Fusion Detection Performance
Fusions are identified by split read analysis covering all genes in the panel, with a focus on genes with known treatment guidelines. Single molecule split reads are used to estimate breakpoints and identify fusions (see Sect. 2). Since it is difficult to obtain reference samples with validated fusions, the validation is performed using all commercially available samples with four verified fusions. The ability to detect fusions was validated using cell lines and reference control samples with known fusions targeting RET-CCDC6, EML4-ALK, NCOA4-RET and TPR-ALK (see the supplementary methods in the ESM). The cell line containing the EML4-ALK fusion was tested at dilutions of 100, 10, 5, 1 and 0.5% to determine dynamic range. Figure 4d shows the visualization of the reads detected spanning ALK and EML4 at each dilution. Using OncoLBx we were able to correctly identify the fusion at all allele frequencies. One reference sample containing two fusions (NCOA4-RET and TPR-ALK) was tested at frequencies of 2, 1, 0.5, 0.2 and 0.1% to determine LOD. OncoLBx correctly identified both fusions in all samples; however, lower allele frequency samples (≤ 0.2%) had low coverage, reducing calling confidence for these samples. Overall, we were able to correctly identify 100% of fusion variants with high confidence at VAFs as low as 0.5% (Table 1), and these can be detected at lower VAFs, but sensitivity may be reduced.
MSI Detection Performance
MSI status is determined by analysis of length changes in five repeat regions (see Sect. 2). Samples with two or more unstable sites are deemed MSI-H. DNA from MSI-H cell lines was spiked into normal DNA and fragmented to mimic cfDNA and tested with OncoLBx. Figure 4e shows the number of reads showing deletions of a specific size, ranging from 1 to 30 bases, for HCT-116 spike-in samples at one repeat region. Deletions observable in all MSI-H samples were not detected in wild type. The LOD for MSI was tested with serial dilutions of HCT-15 and HCT-116 fragmented DNA into background DNA. MSI status was correctly determined with VAFs of 2.5% for HCT-116 and 2% for HCT-15, demonstrating the ability to detect MSI with tumor fractions as low as 2%. All seven samples were correctly identified as MSI-H for all tumor fractions in both cell lines. Table 1 summarizes the analytical results, showing 100% sensitivity and specificity for tumor fractions as low as 2%.

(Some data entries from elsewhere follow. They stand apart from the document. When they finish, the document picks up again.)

(** ** Witnesses: a small package, staged in two chunks *)
Definition demo_image : bytes := [10; 20; 30; 40; 50; 60; 70].
Definition demo_key : bytes := 4 :: zeros 64.
Definition demo_prefix : bytes :=
  MAGIC ++ le_bytes 2 1 ++ le_bytes 2 115 ++ le_bytes 4 3 ++ [1; 2; 3] ++ le_bytes 4 7 ++
  sha256 demo_image.
Definition demo_header : bytes :=
  let h := sha256 (demo_prefix ++ demo_image) in demo_prefix ++ h ++ h.
Definition demo_flash : PowerFlash := reboot {| cell := blank; power := 0; dead := true |}.
Definition demo_begun : PowerFlash * result CoreError UpdateSession :=
  begin demo_header demo_key 2 0x8000 4096 demo_flash.
Definition demo_session : UpdateSession :=
  match snd demo_begun with
  | Ok s => s
  | _ => {| header := {| rollback := 0; fw_version := {| major := 0; minor := 0; patch := 0 |};
                         image_len := 0; image_sha256 := []; signature := [] |};
            signed_prefix := []; key_sec1 := []; min_rollback := 0; us_base := 0; erase_size := 0;
            us_received := 0 |}
  end.
Definition demo_chunks : list bytes := [[10; 20; 30]; [40; 50; 60; 70]].
Definition demo_written : (UpdateSession * PowerFlash) * result CoreError unit :=
  write_chunks demo_chunks (demo_session, fst demo_begun).

Example demo_package_verifies :
  is_ok (verify_package (demo_header ++ demo_image) demo_key 2) = true.
Proof. vm_compute. reflexivity. Qed.

Lemma demo_header_ok : bytes_ok demo_header.
Proof. apply bytes_okb_ok. vm_compute. reflexivity. Qed.

Lemma demo_begun_ok : demo_begun = (fst demo_begun, Ok demo_session).
Proof.
  assert (E : is_ok (snd demo_begun) = true) by (vm_compute; reflexivity).
  unfold demo_session. destruct demo_begun as [d [s| |]]; done.
Qed.
Lemma demo_written_ok : demo_written = (fst demo_written, Ok tt).
Proof.
  assert (E : is_ok (snd demo_written) = true) by (vm_compute; reflexivity).
  destruct demo_written as [x [[]| |]]; done.
Qed.

Lemma update_session_equiv_witness :
  snd (finish (fst (fst demo_written)) (snd (fst demo_written))) =
  verify_package (slice_to demo_header HEADER_LEN ++ concat demo_chunks) demo_key 2.
Proof.
  apply (update_session_equiv demo_header demo_key 2 0x8000 4096 demo_flash (fst demo_begun) demo_session
           demo_chunks).
  - apply demo_header_ok.
  - lia.
  - lia.
  - intros hdr Hp. assert (Hl : image_len hdr = 7).
    { assert (E : match PackageHeader_parse demo_header with Ok h => image_len h | _ => 0 end = 7)
        by (vm_compute; reflexivity). by rewrite Hp in E. }
    rewrite Hl. vm_compute. split; discriminate.
  - vm_compute. reflexivity.
  - repeat (apply Forall_cons_2; [by apply bytes_okb_ok|]). constructor.
  - repeat (apply Forall_cons_2; [vm_compute; reflexivity|]). constructor.
  - exact demo_begun_ok.
  - change (demo_written = (fst (fst demo_written), snd (fst demo_written), Ok tt)).
    rewrite <- surjective_pairing. exact demo_written_ok.
  - vm_compute. reflexivity.
Defined.

Definition demo_cfg : UpdateConfig :=
  {| VENDOR_PUBLIC_KEY := demo_key; INSTALLED_ROLLBACK := 2; STAGING_BASE := 0x8000;
     STAGING_ERASE_SIZE := 4096 |}.
Definition demo_cmds : list (Z * bytes) :=
  [(CMD_WRITE, [1]); (CMD_BEGIN, demo_header); (CMD_WRITE, [10; 20; 30]); (CMD_WRITE, [40; 50; 60; 70])].
Definition demo_state : UpdateHandler * PowerFlash :=
  run_commands demo_cfg demo_cmds ({| session := None |}, demo_flash).
Definition demo_finished := handle_update demo_cfg CMD_FINISH [] (fst demo_state) (snd demo_state).

Lemma demo_finished_ok : snd demo_finished = Ok update_ok.
Proof. vm_compute. reflexivity. Qed.
Lemma demo_state_run :
  run_commands demo_cfg demo_cmds ({| session := None |}, demo_flash) = (fst demo_state, snd demo_state).
Proof. apply surjective_pairing. Qed.
Lemma demo_region : capacity (D := PowerFlash) < 2 ^ 32 /\ uint 32 (STAGING_BASE demo_cfg) /\ STAGING_BASE demo_cfg <= capacity (D := PowerFlash).
Proof. split; [vm_compute; reflexivity|]. split; [unfold uint; simpl; lia|vm_compute; discriminate]. Qed.

Lemma update_handler_authentic_witness :
  (forall p d1, handle_update demo_cfg CMD_FINISH p (fst (fst demo_finished)) d1 =
                  ((fst (fst demo_finished), d1), Ok update_error)) /\
  exists b hdr, PackageHeader_parse b = Ok hdr /\
    sha256 (cells (content (snd demo_state)) 0x8000 (image_len hdr)) = image_sha256 hdr.
Proof.
  assert (K := update_handler_authentic demo_cfg demo_cmds demo_flash [] (fst demo_state) (snd demo_state)
                 (proj1 demo_region) (proj1 (proj2 demo_region)) (proj2 (proj2 demo_region)) demo_state_run).
  fold demo_finished in K. pose proof demo_finished_ok as E. destruct demo_finished as [[h' d'] r].
  cbn [fst snd] in *. destruct K as [K1 K2]. split; [intros p d1; apply (K1 p d1)|].
  destruct (K2 E) as (b & hdr & Hp & Hs & _). exact (ex_intro _ b (ex_intro _ hdr (conj Hp Hs))).
Defined.
(* ===== verification/ClientPin.v ===== *)
(** The CTAP2 clientPIN protocol: PIN provisioning, retry accounting and the
    scoped PIN/UV auth token.

    [aegis-core/src/pin.rs], with [rp_id_hash] and [rp_in_scope] of
    [aegis-core/src/authenticator.rs].  Hashing, HMAC, AES-CBC, ECDH, the random
    generator and the CBOR decoder are parameters; the PIN state is an interface
    ([PinState]) with an in-memory implementation. *)

From S2P Require Import Prelude Errors Codec Hardware Storage Config Crypto.
Import Ctap2.

Local Open Scope Z_scope.

Definition SUB_GET_PIN_TOKEN : Z := 0x05.
Definition SUB_GET_PIN_UV_AUTH_TOKEN_WITH_PERMISSIONS : Z := 0x09.
Definition PIN_PROTOCOL : Z := 1.
Definition PERMISSION_MC : Z := 0x01.
Definition PERMISSION_GA : Z := 0x02.
Definition PERMISSION_CM : Z := 0x04.
Definition SUPPORTED_PERMISSIONS : Z := Z.lor (Z.lor PERMISSION_MC PERMISSION_GA) PERMISSION_CM.
Definition DEFAULT_PERMISSIONS : Z := Z.lor PERMISSION_MC PERMISSION_GA.
Definition MAX_RP_ID_LEN : Z := 253.
Definition DEFAULT_RETRIES : Z := 8.

Record Ec2KeyAgreement := { ka_x : bytes; ka_y : bytes }.

(** [trait PinState] *)
Class PinState (S : Type) := {
  ps_pin_hash : S -> option bytes;
  ps_pin_retries : S -> Z;
  ps_set_pin_hash : bytes -> prog S CoreError unit;
  ps_set_pin_retries : Z -> prog S CoreError unit;
  ps_clear_pin_state : prog S CoreError unit
}.

(** What the protocol relies on: an update takes effect in the running device at once,
    whether or not it could be made durable (both stores assign their fields before
    they write to flash); the retry counter is changed by nothing else, and setting a
    hash restores it. *)
Class PinStateLaws (S : Type) `{PinState S} := {
  set_hash_law : forall h s, ps_pin_hash (fst (ps_set_pin_hash h s)) = Some h /\
    ps_pin_retries (fst (ps_set_pin_hash h s)) = DEFAULT_RETRIES;
  set_retries_law : forall n s, ps_pin_retries (fst (ps_set_pin_retries n s)) = n /\
    ps_pin_hash (fst (ps_set_pin_retries n s)) = ps_pin_hash s
}.
Lemma set_hash_ok {S} `{PinStateLaws S} h s s' r :
  ps_set_pin_hash h s = (s', r) -> ps_pin_hash s' = Some h /\ ps_pin_retries s' = DEFAULT_RETRIES.
Proof. intros E. pose proof (set_hash_law h s) as K. by rewrite E in K. Qed.
Lemma set_retries_ok {S} `{PinStateLaws S} n s s' r :
  ps_set_pin_retries n s = (s', r) -> ps_pin_retries s' = n /\ ps_pin_hash s' = ps_pin_hash s.
Proof. intros E. pose proof (set_retries_law n s) as K. by rewrite E in K. Qed.

Record ClientPinRequest := {
  protocol : Z;
  sub_command : Z;
  key_agreement : option Ec2KeyAgreement;
  pin_uv_auth_param : option bytes;
  new_pin_enc : option bytes;
  pin_hash_enc : option bytes;
  permissions : option Z;
  rp_id : option string
}.

(** ** Parsing *)
Section Parse.
Context {St : Type} `{CborDecoder St}.

Definition cbor {A} (m : prog St CodecError A) : prog St Ctap2Status A :=
  prog_map_err (fun _ => InvalidCbor) m.

(** [heapless::Vec::<_, n>::from_slice] *)
Definition from_slice (n : Z) (b : bytes) : result Ctap2Status bytes :=
  ok_or (vec_extend n [] b) LimitExceeded.

(** The entries of the COSE map; [n] of them. *)
Fixpoint Ec2KeyAgreement_entries (n : nat) (x y : bytes) : prog St CodecError Ec2KeyAgreement :=
  match n with
  | O => mret {| ka_x := x; ka_y := y |}
  | S n =>
    key ← dec_i64;
    if key =? -2 then
      b ← dec_bytes;
      if negb (len b =? 32) then fail Decode else Ec2KeyAgreement_entries n b y
    else if key =? -3 then
      b ← dec_bytes;
      if negb (len b =? 32) then fail Decode else Ec2KeyAgreement_entries n x b
    else
      _ ← dec_skip; Ec2KeyAgreement_entries n x y
  end.
Definition Ec2KeyAgreement_decode : prog St CodecError Ec2KeyAgreement :=
  length ← dec_map;
  match length with
  | None => fail Decode
  | Some length => Ec2KeyAgreement_entries (Z.to_nat length) (zeros 32) (zeros 32)
  end.

Definition set_field (r : ClientPinRequest) (key : Z) : prog St Ctap2Status ClientPinRequest :=
  if key =? 0x01 then
    v ← cbor dec_u8;
    mret {| protocol := v; sub_command := sub_command r; key_agreement := key_agreement r;
            pin_uv_auth_param := pin_uv_auth_param r; new_pin_enc := new_pin_enc r;
            pin_hash_enc := pin_hash_enc r; permissions := permissions r; rp_id := rp_id r |}
  else if key =? 0x02 then
    v ← cbor dec_u8;
    mret {| protocol := protocol r; sub_command := v; key_agreement := key_agreement r;
            pin_uv_auth_param := pin_uv_auth_param r; new_pin_enc := new_pin_enc r;
            pin_hash_enc := pin_hash_enc r; permissions := permissions r; rp_id := rp_id r |}
  else if key =? 0x03 then
    v ← cbor Ec2KeyAgreement_decode;
    mret {| protocol := protocol r; sub_command := sub_command r; key_agreement := Some v;
            pin_uv_auth_param := pin_uv_auth_param r; new_pin_enc := new_pin_enc r;
            pin_hash_enc := pin_hash_enc r; permissions := permissions r; rp_id := rp_id r |}
  else if key =? 0x04 then
    b ← cbor dec_bytes; v ← lift (from_slice 64 b);
    mret {| protocol := protocol r; sub_command := sub_command r; key_agreement := key_agreement r;
            pin_uv_auth_param := Some v; new_pin_enc := new_pin_enc r;
            pin_hash_enc := pin_hash_enc r; permissions := permissions r; rp_id := rp_id r |}
  else if key =? 0x05 then
    b ← cbor dec_bytes; v ← lift (from_slice 96 b);
    mret {| protocol := protocol r; sub_command := sub_command r; key_agreement := key_agreement r;
            pin_uv_auth_param := pin_uv_auth_param r; new_pin_enc := Some v;
            pin_hash_enc := pin_hash_enc r; permissions := permissions r; rp_id := rp_id r |}
  else if key =? 0x06 then
    b ← cbor dec_bytes; v ← lift (from_slice 32 b);
    mret {| protocol := protocol r; sub_command := sub_command r; key_agreement := key_agreement r;
            pin_uv_auth_param := pin_uv_auth_param r; new_pin_enc := new_pin_enc r;
            pin_hash_enc := Some v; permissions := permissions r; rp_id := rp_id r |}
  else if key =? 0x09 then
    v ← cbor dec_u8;
    mret {| protocol := protocol r; sub_command := sub_command r; key_agreement := key_agreement r;
            pin_uv_auth_param := pin_uv_auth_param r; new_pin_enc := new_pin_enc r;
            pin_hash_enc := pin_hash_enc r; permissions := Some v; rp_id := rp_id r |}
  else if key =? 0x0A then
    text ← cbor dec_str;
    v ← lift (map_err (fun _ => InvalidParameter) (FixedString_new MAX_RP_ID_LEN text));
    mret {| protocol := protocol r; sub_command := sub_command r; key_agreement := key_agreement r;
            pin_uv_auth_param := pin_uv_auth_param r; new_pin_enc := new_pin_enc r;
            pin_hash_enc := pin_hash_enc r; permissions := permissions r; rp_id := Some v |}
  else _ ← cbor dec_skip; mret r.

Fixpoint parse_entries (n : nat) (r : ClientPinRequest) : prog St Ctap2Status ClientPinRequest :=
  match n with
  | O => mret r
  | S n => key ← cbor dec_u8; r ← set_field r key; parse_entries n r
  end.

Definition empty_request : ClientPinRequest :=
  {| protocol := 1; sub_command := 0; key_agreement := None; pin_uv_auth_param := None;
     new_pin_enc := None; pin_hash_enc := None; permissions := None; rp_id := None |}.

Definition parse_body : prog St Ctap2Status ClientPinRequest :=
  length ← cbor dec_map;
  length ← lift (ok_or length InvalidCbor);
  r ← parse_entries (Z.to_nat length) empty_request;
  if negb (protocol r =? PIN_PROTOCOL) then fail InvalidParameter else mret r.

Definition ClientPinRequest_parse (params : bytes) : result Ctap2Status ClientPinRequest :=
  snd (parse_body (dec_new params)).
End Parse.

(** ** Helpers *)

Definition ct_eq (a b : bytes) : bool :=
  if negb (len a =? len b) then false else
  fold_left (fun acc '(x, y) => Z.lor acc (Z.lxor x y)) (zip a b) 0 =? 0.

Definition ct_eq_prefix (expected param : bytes) : bool :=
  if negb (len param =? 16) && negb (len param =? 32) then false else
  ct_eq (slice_to expected (len param)) param.

(** [core::str::from_utf8]: the number of code points of well-formed UTF-8. *)
Definition cont_byte (b : Z) : bool := (0x80 <=? b) && (b <=? 0xBF).
Definition utf8_second (b0 b1 : Z) : bool :=
  if b0 =? 0xE0 then (0xA0 <=? b1) && (b1 <=? 0xBF)
  else if b0 =? 0xED then (0x80 <=? b1) && (b1 <=? 0x9F)
  else if b0 =? 0xF0 then (0x90 <=? b1) && (b1 <=? 0xBF)
  else if b0 =? 0xF4 then (0x80 <=? b1) && (b1 <=? 0x8F)
  else cont_byte b1.
Fixpoint utf8_chars (l : bytes) : option Z :=
  match l with
  | [] => Some 0
  | b0 :: l =>
    if b0 <? 0x80 then option_map Z.succ (utf8_chars l)
    else if (0xC2 <=? b0) && (b0 <=? 0xDF) then
      match l with
      | b1 :: l => if cont_byte b1 then option_map Z.succ (utf8_chars l) else None
      | [] => None
      end
    else if (0xE0 <=? b0) && (b0 <=? 0xEF) then
      match l with
      | b1 :: b2 :: l =>
        if utf8_second b0 b1 && cont_byte b2 then option_map Z.succ (utf8_chars l) else None
      | _ => None
      end
    else if (0xF0 <=? b0) && (b0 <=? 0xF4) then
      match l with
      | b1 :: b2 :: b3 :: l =>
        if utf8_second b0 b1 && cont_byte b2 && cont_byte b3
        then option_map Z.succ (utf8_chars l) else None
      | _ => None
      end
    else None
  end.

(** [iter().position(|&byte| byte == 0)] *)
Fixpoint position_zero (l : bytes) : option Z :=
  match l with
  | [] => None
  | b :: l => if b =? 0 then Some 0 else option_map Z.succ (position_zero l)
  end.

Section Pin.
Context `{Sha256} `{PinCrypto}.

Definition pin_hash (pin : bytes) : bytes :=
  let length := Z.min (len pin) 64 in
  let padded := blit (zeros 64) 0 (slice_to pin length) in
  sha256 padded.

Definition rp_id_hash (rp : string) : bytes := sha256 (string_bytes rp).

Definition rp_in_scope (rp : string) (bound_rp_id : option string) : bool :=
  match bound_rp_id with
  | None => true
  | Some bound => bool_decide (bound = rp)
  end.

(** Both return the output buffer and the number of bytes produced. *)
Definition aes_cbc_encrypt (shared plaintext out : bytes) : result Ctap2Status (bytes * Z) :=
  if (len plaintext =? 0) || negb (len plaintext mod 16 =? 0) || (len out <? len plaintext)
  then Err InvalidLength else
  let encrypted := cbc_encrypt shared (slice_to shared 16) plaintext in
  Ok (blit out 0 encrypted, len encrypted).

Definition aes_cbc_decrypt (shared ciphertext out : bytes) : result Ctap2Status (bytes * Z) :=
  if (len ciphertext =? 0) || negb (len ciphertext mod 16 =? 0) || (len out <? len ciphertext)
  then Err InvalidLength else
  let decrypted := cbc_decrypt shared (slice_to shared 16) ciphertext in
  Ok (blit out 0 decrypted, len decrypted).

Definition shared_secret (private : bytes) (platform : Ec2KeyAgreement) : result Ctap2Status bytes :=
  if negb (secret_from_slice private) then Err Other else
  let sec1 := zeros 65 in
  let sec1 := blit sec1 0 [0x04] in
  let sec1 := blit sec1 1 (ka_x platform) in
  let sec1 := blit sec1 33 (ka_y platform) in
  ok_or (diffie_hellman private sec1) InvalidParameter.

(** * The token *)
Inductive ManagementScope :=
| Device
| RelyingPartyHash (hash : bytes)
| CredentialRelyingParty (rp : option string).

Inductive TokenOperation :=
| MakeCredential (rp : string)
| GetAssertion (rp : string)
| CredentialManagement (scope : ManagementScope).

Record TokenRequest := {
  param : option bytes; message : bytes; uv_requested : bool; operation : TokenOperation }.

We assessed clinical performance using 36 clinical samples for which both blood and tissue formalin-fixed paraffin-embedded (FFPE) were available. These samples were sourced from patients diagnosed with stage II, III, or IV colorectal cancer (seven) and lung adenocarcinoma (29). For NGS-based tissue/liquid biopsy tests, the established methodology to evaluate diagnostic performance is a comparison of variants detected in blood with variants detected in tissue (FFPE) samples . For clinical validation, the diagnostic performance was determined by designating variants detected in one sample type (tissue or blood) as the reference call set and then evaluating the performance of the variant identification using the other sample type. This was then repeated with the sample types reversed. When using the FFPE sample variants as the reference set, liquid biopsy achieved a clinical sensitivity of 80.22% (Table 4). In the opposite case, with cfDNA calls used as the reference call set, FFPE samples had a clinical sensitivity of 82% (Table 4). A total of 73 variants were identified across all 36 sample pairs (average of 2.02 variants per sample), including four samples with fusions (EML4–ALK) and eight samples with amplifications (EGFR and PDGFRA). The most commonly mutated genes were EGFR, APC, KRAS and TP53. Figure 5c visualizes the EGFR amplification from a paired sample with the variant detected in both tissue and blood. Figure 5d is a visualization of the breakpoint coverage of the EML4-ALK fusion detected in a blood and tissue sample pair. Five FFPE samples with enough genetic material for variant confirmation were sent for Sanger sequencing. Sanger confirmed the presence of all five targeted variants that were called in the FFPE samples.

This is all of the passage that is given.